Exposure to smoke from traditional cookstoves and open fires – the primary means of cooking and heating for nearly three billion people in the developing world – causes nearly 2.6 million premature deaths annually, including 605,000 deaths in China, every year.
Exposure to smoke from cooking contributes to a range of chronic illnesses and acute health impacts such as early childhood pneumonia, emphysema, lung cancer, bronchitis, cardiovascular disease, and low birth weight. Women and young children are the most affected, with more than 3,000 children in China dying every year as a result of acute lower respiratory infections caused by the use of solid fuels.
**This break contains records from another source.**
(* ===== verification/Blake3.v ===== *)
(** BLAKE3 (libethhashb3/internal.c, internal.h), the hash that Ethhashb3 mixes
    headers and results with: the incremental hasher as the code has it, with its
    chunk state and its stack of chaining values, and the tree hash it implements.
    Words are 32-bit; [None] is an access outside an array, a failed assertion or a
    loop that does not end. *)
From Stdlib Require Import ZArith Lia List Bool.
From stdpp Require Import base list.
From S2P Require Import Prelude CInt Keccak SpongeSpec Blocks Arx.
Import ListNotations.
Local Open Scope Z_scope.

Definition BLAKE3_OUT_LEN : nat := 32.
Definition BLAKE3_KEY_LEN : nat := 32.
Definition BLAKE3_BLOCK_LEN : nat := 64.
Definition BLAKE3_CHUNK_LEN : nat := 1024.

Definition CHUNK_START : Z := Z.shiftl 1 0.
Definition CHUNK_END : Z := Z.shiftl 1 1.
Definition PARENT : Z := Z.shiftl 1 2.
Definition ROOT : Z := Z.shiftl 1 3.
Definition KEYED_HASH : Z := Z.shiftl 1 4.
Definition DERIVE_KEY_CONTEXT : Z := Z.shiftl 1 5.
Definition DERIVE_KEY_MATERIAL : Z := Z.shiftl 1 6.

Definition IV : list Z :=
  [0x6A09E667; 0xBB67AE85; 0x3C6EF372; 0xA54FF53A; 0x510E527F; 0x9B05688C; 0x1F83D9AB; 0x5BE0CD19].

Definition MSG_PERMUTATION : list nat := [2; 6; 3; 10; 7; 0; 4; 13; 1; 11; 12; 5; 9; 14; 15; 8]%nat.

(** ** Compression *)

Definition rotate_right (x n : Z) : Z := Z.lor (Z.shiftr x n) (u32 (Z.shiftl x (32 - n))).

Definition g (a b c d : nat) (mx my : Z) (state : list Z) : list Z :=
  let state := <[a := u32 (lane state a + lane state b + mx)]> state in
  let state := <[d := rotate_right (Z.lxor (lane state d) (lane state a)) 16]> state in
  let state := <[c := u32 (lane state c + lane state d)]> state in
  let state := <[b := rotate_right (Z.lxor (lane state b) (lane state c)) 12]> state in
  let state := <[a := u32 (lane state a + lane state b + my)]> state in
  let state := <[d := rotate_right (Z.lxor (lane state d) (lane state a)) 8]> state in
  let state := <[c := u32 (lane state c + lane state d)]> state in
  <[b := rotate_right (Z.lxor (lane state b) (lane state c)) 7]> state.

Definition round_function (state m : list Z) : list Z :=
  let state := g 0 4 8 12 (lane m 0) (lane m 1) state in
  let state := g 1 5 9 13 (lane m 2) (lane m 3) state in
  let state := g 2 6 10 14 (lane m 4) (lane m 5) state in
  let state := g 3 7 11 15 (lane m 6) (lane m 7) state in
  let state := g 0 5 10 15 (lane m 8) (lane m 9) state in
  let state := g 1 6 11 12 (lane m 10) (lane m 11) state in
  let state := g 2 7 8 13 (lane m 12) (lane m 13) state in
  g 3 4 9 14 (lane m 14) (lane m 15) state.
(* ===== verification/TreeHash.v ===== *)
(** The transaction tree of libcryptonote/crypto/tree-hash.c: tree_hash,
    tree_depth, tree_branch and tree_hash_from_branch, over any hash of a pair of
    nodes (the class [NodeHash]; [cn_node] is cn_fast_hash), and the binary tree they
    compute.  The buffer the code takes from alloca is a list of
    optional nodes, [None] before it is written; a read of an unwritten or missing
    entry, a write outside the buffer and a failed assertion give [None]. *)
From Stdlib Require Import ZArith Lia List Bool.
From stdpp Require Import base list.
From S2P Require Import Prelude CInt Keccak SpongeSpec Sponge.
Import ListNotations.
Local Open Scope Z_scope.

(** cn_fast_hash(x, 2 * HASH_SIZE, out) on two neighbouring nodes. *)
Class NodeHash (A : Type) := node_hash : A -> A -> A.

Abbreviation buffer A := (list (option A)).

Definition alloca {A} (n : Z) : buffer A := repeat None (Z.to_nat n).
Definition get {A} (b : buffer A) (i : nat) : option A := mjoin (b !! i).
Definition put {A} (b : buffer A) (i : nat) (x : A) : option (buffer A) :=
  if (i <? length b)%nat then Some (<[i := Some x]> b) else None.

(** memcpy(dst, src, n * HASH_SIZE). *)
Definition memcpy {A} (dst src : buffer A) (n : nat) : option (buffer A) :=
  if (n <=? length src)%nat && (n <=? length dst)%nat then Some (take n src ++ drop n dst) else None.

(** ** The counts *)

(** tree_hash: [for (i = 1; i < sizeof(size_t) << 3; i <<= 1) cnt |= cnt >> i;
    cnt &= ~(cnt >> 1);]. *)
Definition tree_cnt (count : Z) : Z :=
  let cnt := u64 (count - 1) in
  let cnt := fold_left (fun cnt i => Z.lor cnt (Z.shiftr cnt i)) [1; 2; 4; 8; 16; 32] cnt in
  Z.land cnt (Z.lxor (Z.shiftr cnt 1) 0xFFFFFFFFFFFFFFFF).

(** [for (i = sizeof(size_t) << 2; i > 0; i >>= 1)]. *)
Definition halvings : list Z := [32; 16; 8; 4; 2; 1].

Definition depth_body '((count, depth) : Z * Z) (i : Z) : Z * Z :=
  if 0 <? Z.shiftr count i then (Z.shiftr count i, depth + i) else (count, depth).

Definition tree_depth (count : Z) : option Z :=
  let! _ := c_assert (0 <? count) in
  Some (snd (fold_left depth_body halvings (count, 0))).

(** The same loop of tree_branch. *)
Definition branch_body (count : Z) '((cnt, depth) : Z * Z) (i : Z) : Z * Z :=
  if u64 (Z.shiftl cnt i) <=? count then (u64 (Z.shiftl cnt i), depth + i) else (cnt, depth).

Definition branch_cnt (count : Z) : Z * Z := fold_left (branch_body count) halvings (1, 0).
Thirty-one percent of people in China rely on solid fuels for cooking and heating. This reliance on biomass for cooking and heating leads to environmental degradation through increased pressure on local natural resources, and forces women and children to spend many hours each week collecting wood. Inefficient cooking also contributes to climate change through emissions of greenhouse gases such as carbon dioxide and methane, and aerosols such as black carbon. Household air pollution caused by traditional cooking and heating contributes one third of China’s total PM2.5 emissions and more than half of China’s total black carbon emissions.
Clean Cooking Can Help
The use of cleaner and more efficient cookstoves and fuels can dramatically reduce exposure to harmful cookstove smoke, provide myriad economic opportunities, and help reduce forest degradation and slow climate change. More efficient stoves and cleaner fuels also reduce the time people—usually women and girls—spend collecting fuel, freeing up time for income generating activities or schoolwork
The Alliance’s partnership with the Government of China focuses on the following initial interventions: support for the design and development of the government’s 40 million by 2020 adoption national cookstove program, engagement of Chinese health, environment, and gender researchers in activities of the broader Alliance Research Platform; support for the development and enhancement of two Chinese testing centers; active engagement with the manufacturing community in the design and production of clean cookstoves that will meet the needs of the domestic and global markets; ensure contributions to and the eventual adoption of global ISO cookstove standards; and advocacy at the government-level to prioritize clean cooking solutions. Here are some of the accomplishments and activities so far:
- MOU signed with All-China Women’s Federation for joint efforts in women’s empowerment and awareness building
- Seven pilot projects completed in Hebei, Liaoning, Henan, Sichuan, Hubei, Shaanxi and Gansu provinces
- Agreement with China’s National Development and Reform Commission for a South-South program on clean cookstoves
- Release of the large-scale China Investment Study, which looked at opportunities for strategic cookstoves investment in China
- Together with local partners, the Alliance launched a series of clean cooking pilots to increase production and distribution of cleaner, more efficient fuels. As a result, more than 75 new fuel distributors started operations and an additional 250,000 households gained access to clean cooking fuels.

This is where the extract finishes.